(** * Composition of marshmallow schemas: oneOf / anyOf

    A shallow embedding of [swagger_marshmallow_codegen/schema/composed.py]
    and the properties of its candidate lookup, of the two aggregation
    policies, of the self-merge rule and of batch processing.

    Python dictionaries compared only through lookups are [gmap]s; the
    [OrderedDict] whose iteration order the code relies on is an
    association list; exceptions are an explicit result type. *)

From Stdlib Require Import ZArith String.
From stdpp Require Import base option list gmap strings sorting.

Local Open Scope string_scope.
Local Open Scope list_scope.

(** ** Python values, dictionaries and exceptions *)

(** The values the module handles. Lists and dictionaries are the
    unhashable ones: using them as a dictionary key raises [TypeError].
    A class object is identified by a number. *)
#[local] Unset Elimination Schemes.
Inductive value : Type :=
  | VNone
  | VBool (b : bool)
  | VInt (n : Z)
  | VStr (s : string)
  | VClass (c : nat)
  | VList (xs : list value)
  | VDict (kvs : list (string * value)).
#[local] Set Elimination Schemes.

(** A payload or a dumped/loaded result: field name to value. *)
Abbreviation pydict := (gmap string value).

(** An error mapping: field name, or the key [_schema], to its messages. *)
Abbreviation errdict := (gmap string (list string)).

(** The builtin exceptions the module can let escape. *)
Inductive exn : Type :=
  | KeyError (key : value)
  | IndexError
  | TypeError.

Inductive result (A : Type) : Type :=
  | Ok (a : A)
  | Raise (e : exn).
Arguments Ok {A} a.
Arguments Raise {A} e.

(** Sequencing: an exception raised by the first statement propagates. *)
#[export] Instance result_bind : MBind result := λ A B k m,
  match m with
  | Ok a => k a
  | Raise e => Raise e
  end.

(** [d.update(other)]: the keys of [other] win. *)
Definition update {V} (d other : gmap string V) : gmap string V := other ∪ d.

(** [for other in xs: d.update(other)], returning the mutated [d]. *)
Definition update_all {V} (d : gmap string V) (xs : list (gmap string V)) :
  gmap string V := foldl update d xs.

(** [d[key]] on a payload. *)
Definition getitem (d : pydict) (key : string) : result value :=
  match d !! key with
  | Some v => Ok v
  | None => Raise (KeyError (VStr key))
  end.

(** [m[v]] on a dictionary whose keys are strings, at an arbitrary value:
    only an equal string is found, an unhashable value is a [TypeError]. *)
Definition getitem_by_value {V} (m : gmap string V) (v : value) : result V :=
  match v with
  | VList _ | VDict _ => Raise TypeError
  | VStr s => match m !! s with
              | Some x => Ok x
              | None => Raise (KeyError v)
              end
  | _ => Raise (KeyError v)
  end.

(** [{key(x): x for x in xs}]: a later entry overwrites an earlier one. *)
Definition dict_of `{Countable K} {A} (key : A → K) (xs : list A) : gmap K A :=
  foldl (λ d x, <[key x := x]> d) ∅ xs.

(** ** Schemas *)

Record Field := { required : bool }.

(** What the module uses of a marshmallow schema instance: its class (an
    identity and [__name__]), [fields.items()] in order, and [dump] / [load]
    of a non-strict schema, which return data together with errors. The
    object to dump is a dictionary, as the payload to load is. *)
Record Schema := {
  cls : nat;
  cls_name : string;
  fields : list (string * Field);
  dump : pydict → pydict * errdict;
  load : pydict → bool → pydict * errdict;
}.

(** [Meta.discriminator]: the [fieldname] and the optional [mapping] from
    a discriminator value to a schema class. *)
Record Discriminator := {
  fieldname : string;
  mapping : option (list (string * nat));
}.

(** ** SchemaFinder *)

Record SchemaFinder := {
  schemas : list Schema;
  discriminator_name : option string;
  discriminator_mapping : option (gmap string Schema);
}.

(** [{name: mapping[cls] for name, cls in items}], where [mapping] is
    keyed by class; a class that is not the class of a schema is a
    [KeyError]. *)
Fixpoint named_mapping (mapping : gmap nat Schema) (items : list (string * nat))
    (acc : gmap string Schema) : result (gmap string Schema) :=
  match items with
  | [] => Ok acc
  | (name, c) :: items' =>
      match mapping !! c with
      | Some s => named_mapping mapping items' (<[name := s]> acc)
      | None => Raise (KeyError (VClass c))
      end
  end.

Definition SchemaFinder_init (ss : list Schema) (discriminator : option Discriminator)
    : result SchemaFinder :=
  match discriminator with
  | None =>
      Ok {| schemas := ss; discriminator_name := None; discriminator_mapping := None |}
  | Some d =>
      match mapping d with
      | None =>
          Ok {| schemas := ss;
                discriminator_name := Some (fieldname d);
                discriminator_mapping := Some (dict_of cls_name ss) |}
      | Some items =>
          m ← named_mapping (dict_of cls ss) items ∅;
          Ok {| schemas := ss;
                discriminator_name := Some (fieldname d);
                discriminator_mapping := Some m |}
      end
  end.

(** [[name for name, f in s.fields.items() if f.required]] *)
Definition required_names (s : Schema) : list string :=
  fst <$> filter (λ nf, required nf.2 = true) (fields s).

(** [tuple(sorted(...))] of the required names. The order on strings is
    total, so the sorted list does not depend on the sorting algorithm. *)
Definition signature (s : Schema) : list string :=
  merge_sort String.le (required_names s).

(** [d[k] = v] on an [OrderedDict]: a present key keeps its position and
    gets the new value, an absent one is appended. *)
Fixpoint od_set {K V} `{EqDecision K} (d : list (K * V)) (k : K) (v : V)
    : list (K * V) :=
  match d with
  | [] => [(k, v)]
  | (k', v') :: d' =>
      if decide (k = k') then (k', v) :: d' else (k', v') :: od_set d' k v
  end.

Definition signature_mapping (self : SchemaFinder) : list (list string * Schema) :=
  foldl (λ d s, od_set d (signature s) s) [] (schemas self).

(** [all(k in data for k in signature)] *)
Definition all_in (data : pydict) (sig : list string) : bool :=
  forallb (λ k, bool_decide (is_Some (data !! k))) sig.

(** The lookup shared by both finders when a discriminator is set:
    [(self.discriminator_mapping[data[self.discriminator_name]], )]. *)
Definition by_discriminator (self : SchemaFinder) (name : string) (data : pydict)
    : result (list Schema) :=
  v ← getitem data name;
  match discriminator_mapping self with
  | None => Raise TypeError
  | Some m => s ← getitem_by_value m v; Ok [s]
  end.

Definition find_matched_schemas (self : SchemaFinder) (data : pydict)
    : result (list Schema) :=
  match discriminator_name self with
  | Some name => by_discriminator self name data
  | None =>
      Ok (snd <$> filter (λ it, all_in data it.1 = true) (signature_mapping self))
  end.

Definition find_schemas (self : SchemaFinder) (data : pydict)
    : result (list Schema) :=
  match discriminator_name self with
  | Some name => by_discriminator self name data
  | None => Ok (schemas self)
  end.

(** ** Error messages *)

(** [repr] of a list of class names, as ["{}".format(names)] prints it.
    Class names are Python identifiers, so [repr] of each is the name
    between single quotes. *)
Definition repr_str (s : string) : string := "'" +:+ s +:+ "'".

Definition repr_list (names : list string) : string :=
  "[" +:+ String.concat ", " (repr_str <$> names) +:+ "]".

Definition satisfied_message (names : list string) : string :=
  "satisfied both of " +:+ repr_list names +:+ ", not only one".

Definition not_matched_message (names : list string) : string :=
  "not matched, any of " +:+ repr_list names.

(** [msg.startswith("not matched, any of")] *)
Definition is_not_matched (msg : string) : bool :=
  String.prefix "not matched, any of" msg.

(** ** The aggregation policies *)

(** The value of the zero-match branch of both policies:
    [for other in results[1:]: results[0].update(other)] and then
    [data if not results else results[0]]. *)
Definition merged_results (data : pydict) (results : list pydict) : pydict :=
  match results with
  | [] => data
  | r0 :: others => update_all r0 others
  end.

Module OneOfSchema.

Record t := {
  schemas : list Schema;
  include_self : bool;
}.

(** [for i, err in enumerate(errors): if not err:
      satisfied.append(schemas[i].__class__.__name__)] *)
Fixpoint satisfied_from (schemas : list Schema) (i : nat) (errors : list errdict)
    (satisfied : list string) : result (list string) :=
  match errors with
  | [] => Ok satisfied
  | err :: errors' =>
      if decide (err = ∅) then
        match schemas !! i with
        | Some s => satisfied_from schemas (S i) errors' (satisfied ++ [cls_name s])
        | None => Raise IndexError
        end
      else satisfied_from schemas (S i) errors' satisfied
  end.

▸ **What you are asked to do**: Using the data above, say how many lines include the word "both". Write only that number.

▸ **Your response**: 3